Irony doesn’t come naturally to children; brutal sarcasm (“Now are you satisfied?”) they can recognize and deplore, but—especially in religion—they are dogmatists, not ironists; Sam’s teasing left them in difficulties he seemed not to feel, and mortified. They all caught on to the trick eventually, and made it their own, as they did Sam’s heresy of Two Churches, which came to seem only common sense to them; but it generated within them a kind of double life, lived differently by each of them. It was a harsh training, and Hildy only survived it in the end by reversing the terms, Sam’s terms, which were outward observance ironized by inward demur: Hildy’s outward jokey familiarity would approach contempt, and get her in some hot water with her Order and its superiors, but it expressed an inward allegiance deeper than any w
ords.
Sister Mary Philomel’s was a different deity from Sam’s, more manifold and perplexing, more nearby too.
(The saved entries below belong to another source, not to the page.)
(** X10: when [get_mutable_copy] returns, [value_mapping] sends every result
    of the immutable op to the result of the copy with the same index, and
    that result has the type of its source and the copy as its owner.  The
    copy is a new object. *)
Theorem get_mutable_copy_records_results (o : IOp)
    (maps : ValueMapping * BlockMapping) (h : Heap) (m : Operation)
    (maps' : ValueMapping * BlockMapping) (h' : Heap) :
  IOp_get_mutable_copy_maps o maps h = Ok ((m, maps'), h') ->
  length (Operation_results m) = length (IOp_result_types o) /\
  (forall j t, IOp_result_types o !! j = Some t ->
     exists c, Operation_results m !! j = Some c /\ res_typ c = t /\
               maps'.1 !! KResult (IOp_id o) j
               = Some (OpResult (res_id c) t (Some m) j)) /\
  next_id h' = S (Operation_id m) + length (IOp_result_types o).
Proof.
  destruct o as [i d operands result_types successors regions].
  destruct maps as [vm bm]. rewrite IOp_get_mutable_copy_maps_eq. cbv zeta.
  intros ([mo u1] & h1 & E1 & E)%bind_Ok.
  apply bind_Ok in E as ([ms u2] & h2 & E2 & E).
  apply bind_Ok in E as ([mr maps1] & h3 & E3 & E).
  apply bind_Ok in E as (new_op & h4 & E4 & [= <- <- <-]).
  rewrite Operation_create_ok in E4. injection E4 as <- <-.
  cbn [Operation_results IOp_result_types IOp_id Operation_id next_id fst].
  split; [by rewrite length_imap|]. split; [|done].
  intros j t Hj. eexists. split; [|split].
  - rewrite list_lookup_imap, Hj. reflexivity.
  - done.
  - unfold record_mutable_results.
    set (new := MkOperation _ _ _ _ _ _ _).
    set (self := MkIOp _ _ _ _ _ _).
    apply (fold_zip_insert_lookup ikey id (IOp_results self)
             (imap (Operation_result new) (Operation_results new)) maps1.1 j
             (IResult t self j)
             (OpResult (S (next_id h3) + j) t (Some new) j)).
    + unfold IOp_results. cbn [IOp_result_types self]. rewrite fmap_imap.
      apply NoDup_alt. intros a b k Ha Hb.
      rewrite list_lookup_imap in Ha, Hb.
      destruct (result_types !! a); [|done]. destruct (result_types !! b); [|done].
      simpl in *. congruence.
    + unfold IOp_results. cbn [IOp_result_types self].
      by rewrite list_lookup_imap, Hj.
    + subst new. cbn [Operation_results]. rewrite list_lookup_imap, list_lookup_imap, Hj.
      reflexivity.
Qed.
(** * India petroleum sales dashboard: the loader and the aggregates

    A shallow embedding of [streamlit_app.py]: the function [load_data]
    (read sheet, drop the total rows, melt, derive the year, coerce the sales,
    drop incomplete rows) and the derived views computed from its result
    (top and bottom K of a year, the four summary figures of a state, the
    year-over-year growth of a state).

    Data frames are lists of rows in frame order.  A sales figure is the
    rational number its binary64 stands for; the values of IEEE arithmetic
    that are not numbers (NaN and the two infinities) are constructors of
    [float64].  The arithmetic of the growth computation rounds every result
    to binary64; comparisons, maxima and minima need no rounding, and the
    mean is taken exactly.  Python exceptions are the constructors of
    [error]. *)

From Stdlib Require Import List ZArith QArith Qminmax String Ascii Bool Lia.
From Stdlib Require Import Sorting.Sorted Sorting.Permutation.
From Stdlib Require Floats.SpecFloat.
Import ListNotations.

Local Open Scope string_scope.
Local Open Scope Z_scope.

(** ** Exceptions and results *)

Inductive error : Type :=
| KeyError
| ValueError
| IndexError
| AttributeError.

Inductive result (A : Type) : Type :=
| Ok (a : A)
| Err (e : error).

Arguments Ok {A} a.
Arguments Err {A} e.

Definition bind {A B : Type} (m : result A) (f : A -> result B) : result B :=
  match m with
  | Ok a => f a
  | Err e => Err e
  end.

Notation "x <- m ;; k" := (bind m (fun x => k))
  (at level 61, m at next level, right associativity).


(** [[f(x) for x in l]] where [f] may raise: the first exception wins. *)
Fixpoint map_result {A B : Type} (f : A -> result B) (l : list A) : result (list B) :=
  match l with
  | [] => Ok []
  | x :: l' => y <- f x ;; ys <- map_result f l' ;; Ok (y :: ys)
  end.

(** ** Python strings *)

Module PyStr.

(** [str.isspace] on the ASCII range. *)
Definition is_space (c : ascii) : bool :=
  let n := nat_of_ascii c in
  ((9 <=? n) && (n <=? 13) || (28 <=? n) && (n <=? 32))%nat.

Fixpoint lstrip (s : string) : string :=
  match s with
  | EmptyString => EmptyString
  | String c s' => if is_space c then lstrip s' else s
  end.

Fixpoint rstrip (s : string) : string :=
  match s with
  | EmptyString => EmptyString
  | String c s' =>
      match rstrip s' with
      | EmptyString => if is_space c then EmptyString else String c EmptyString
      | r => String c r
      end
  end.

(** [s.strip()] *)
Definition strip (s : string) : string := rstrip (lstrip s).

(** [s[:n]] *)
Definition take (n : nat) (s : string) : string := substring 0 n s.

Fixpoint starts_with (pat s : string) : bool :=
  match pat, s with
  | EmptyString, _ => true
  | String a pat', String b s' => Ascii.eqb a b && starts_with pat' s'
  | String _ _, EmptyString => false
  end.

(** [pat in s], which is also [re.search] for a pattern without special
    characters. *)
Fixpoint contains (pat s : string) : bool :=
  starts_with pat s ||
  match s with
  | EmptyString => false
  | String _ s' => contains pat s'
  end.

Definition lower_char (c : ascii) : ascii :=
  let n := nat_of_ascii c in
  if ((65 <=? n) && (n <=? 90))%nat then ascii_of_nat (n + 32) else c.

(** [s.lower()] on the ASCII range. *)
Fixpoint lower (s : string) : string :=
  match s with
  | EmptyString => EmptyString
  | String c s' => String (lower_char c) (lower s')
  end.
“Children,” she said to them. “In the little garden in the middle of the hospital, right in the middle of the garden where the pathways cross, there is a birdbath, do you know? And right in the middle of that birdbath there is a silver ball. Isn’t there?”
“Yesster.”
“Now if you look into that silver ball you see that it reflects everything at once, up, down, below, above, near, far. Doesn’t it?”
“Yesster.”
“Yes. You can see the walls curving all around and every window and even yourself sitting there looking in. And when I sit and look into that ball I think, That is what the eye of God is like, looking at everything at once.”
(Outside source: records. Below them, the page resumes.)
Lemma adjust_range (m f c : R) :
  0 <= m -> 0 <= f <= 1 -> 0 <= c <= 1 -> 0 <= adjust m f c <= m.
Proof.
  intros Hm Hf Hc. unfold adjust, float_pow, Rltb.
  destruct (Rlt_dec 0 c); [| lra].
  destruct (Rlt_dec 0 (c * f)) as [Hb | Hb]; [| lra].
  assert (c * f <= 1) by nra.
  destruct (Rpower_unit_interval (c * f)) as [H0 H1]; [lra |]. nra.
Qed.

Lemma wavelength_to_rgb_outside_visible_aux (nm m : R) :
  nm < 380 \/ 780 < nm -> _wavelength_to_rgb nm m = (0, 0, 0).
Proof.
  intros H. unfold _wavelength_to_rgb.
  destruct (raw_rgb_bands nm) as (_ & _ & _ & _ & _ & _ & Hout).
  rewrite (Hout H), adjust_zero. reflexivity.
Qed.



(** X6: for a non-negative [max_intensity] every channel lies between 0 and
    [max_intensity], at every wavelength. *)
Theorem wavelength_to_rgb_range (nm max_intensity : R) :
  0 <= max_intensity ->
  0 <= red (_wavelength_to_rgb nm max_intensity) <= max_intensity /\
  0 <= green (_wavelength_to_rgb nm max_intensity) <= max_intensity /\
  0 <= blue (_wavelength_to_rgb nm max_intensity) <= max_intensity.
Proof.
  intros Hm.
  assert (Hf : 0 <= factor nm <= 1).
  { destruct (Rlt_le_dec nm 380) as [Hlo | Hlo].
    - rewrite factor_invisible by lra. lra.
    - destruct (Rlt_le_dec 780 nm) as [Hhi | Hhi].
      + rewrite factor_invisible by lra. lra.
      + pose proof (factor_visible nm (conj Hlo Hhi)). lra. }
  pose proof (raw_rgb_unit_interval nm) as Hraw.
  unfold _wavelength_to_rgb, red, green, blue in *.
  destruct (raw_rgb nm) as [[r g] b]. cbn [fst snd] in *.
  destruct Hraw as (Hr & Hg & Hb).
  repeat split; apply adjust_range; assumption.
Qed.

Lemma wavelength_to_rgb_range_witness :
  0 <= red (_wavelength_to_rgb 600 0.5) <= 0.5 /\
  0 <= green (_wavelength_to_rgb 600 0.5) <= 0.5 /\
  0 <= blue (_wavelength_to_rgb 600 0.5) <= 0.5.
Proof. apply (wavelength_to_rgb_range 600 0.5). lra. Defined.

(** The channel that is 1 before the taper: blue up to 490 nm, green up to
    580 nm, red from there on. *)
Lemma dominant_channel (nm m : R) :
  (380 <= nm < 490 -> blue (_wavelength_to_rgb nm m) = m * Rpower (factor nm) gamma) /\
  (490 <= nm < 580 -> green (_wavelength_to_rgb nm m) = m * Rpower (factor nm) gamma) /\
  (580 <= nm <= 780 -> red (_wavelength_to_rgb nm m) = m * Rpower (factor nm) gamma).
Proof.
  destruct (raw_rgb_bands nm) as (H1 & H2 & H3 & H4 & H5 & H6 & _).
  assert (Hone : forall f, 0.3 <= f -> adjust m f 1 = m * Rpower f gamma).
  { intros f Hf. rewrite adjust_positive by lra. rewrite Rmult_1_l. reflexivity. }
  repeat split; intros H; pose proof (factor_visible nm ltac:(lra)) as [Hf _];
    unfold _wavelength_to_rgb, red, green, blue.
  - destruct (Rlt_le_dec nm 440); [rewrite H1 by lra | rewrite H2 by lra];
      cbn [fst snd]; apply Hone; assumption.
  - destruct (Rlt_le_dec nm 510); [rewrite H3 by lra | rewrite H4 by lra];
      cbn [fst snd]; apply Hone; assumption.
  - destruct (Rlt_le_dec nm 645); [rewrite H5 by lra | rewrite H6 by lra];
      cbn [fst snd]; apply Hone; assumption.
Qed.

Lemma factor_plateau (nm : R) : 420 <= nm < 701 -> factor nm = 1.
Proof. intros H. unfold factor. real_band; lra. Qed.

(** X7: between 420 and 701 nm the taper is off, so the dominant channel
    has exactly the intensity asked for: blue below 490 nm, green from 490
    to 580 nm, red from 580 nm on. *)
Theorem dominant_channel_full_intensity (nm max_intensity : R) :
  (420 <= nm < 490 -> blue (_wavelength_to_rgb nm max_intensity) = max_intensity) /\
  (490 <= nm < 580 -> green (_wavelength_to_rgb nm max_intensity) = max_intensity) /\
  (580 <= nm < 701 -> red (_wavelength_to_rgb nm max_intensity) = max_intensity).
Proof.
  destruct (dominant_channel nm max_intensity) as (Hb & Hg & Hr).
  repeat split; intros H;
    [rewrite Hb by lra | rewrite Hg by lra | rewrite Hr by lra];
    rewrite factor_plateau by lra; rewrite Rpower_one; lra.
Qed.

Lemma dominant_channel_full_intensity_witness :
  blue (_wavelength_to_rgb 450 0.5) = 0.5 /\
  green (_wavelength_to_rgb 550 0.5) = 0.5 /\
  red (_wavelength_to_rgb 700 0.5) = 0.5.
Proof.
  repeat split.
  - apply (dominant_channel_full_intensity 450 0.5). lra.
  - apply (dominant_channel_full_intensity 550 0.5). lra.
  - apply (dominant_channel_full_intensity 700 0.5). lra.
Defined.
Under Sister Mary Philomel’s tutelage the Oliphant kids and Pierce were enmeshed again in the old net of observances and scruples, and provided again with the ritual objects, scapulars, holy cards, Miraculous Medals, which under Miss Martha they had been without. Now for their parents’ birthdays or for Thanksgiving or Christmas gifts they were each to prepare a Spiritual Bouquet: a cluster of prayers said, Masses heard, Communions taken, rosaries told—even tiny prayers whispered throughout the day, scattered in the bouquet like baby’s-breath, Ejaculations.
“Jesus Mary and Joseph!” said Hildy. “That’s an Ejaculation.”
“Or Oh my God!” said Sam, whom she was instructing in this prayer type, not understanding why he had laughed at her offering of One Thousand Ejaculations.
“You can make Ejaculations all day long,” she said. “Wherever you are.”
“Yes,” said Sam, still laughing. “I see.”
Sister Mary Philomel was their daily instructrix in such pieties; she was the great pythoness of their cult, the guardian of the gate into the land of the dead: it was she who taught them what prayers the Church had determined would, if said at Mass on All Souls’ Day, free a soul from its salutary torments in Purgatory and get it (still sore and trembling) right into Heaven; she who all on her own gathered them up on that November morning, next day after All Saints’, bitter damp day with the smell of coal fires and dung sharp in the air, and got them to church to do the work. Two, four, six souls released by their prayers, and Hildy wanted to stay longer and do more, imagining the grateful dead freed by the prayers of conscientious children like herself worldwide, winging upward by tens and hundreds like autumn blackbirds rising to migrate.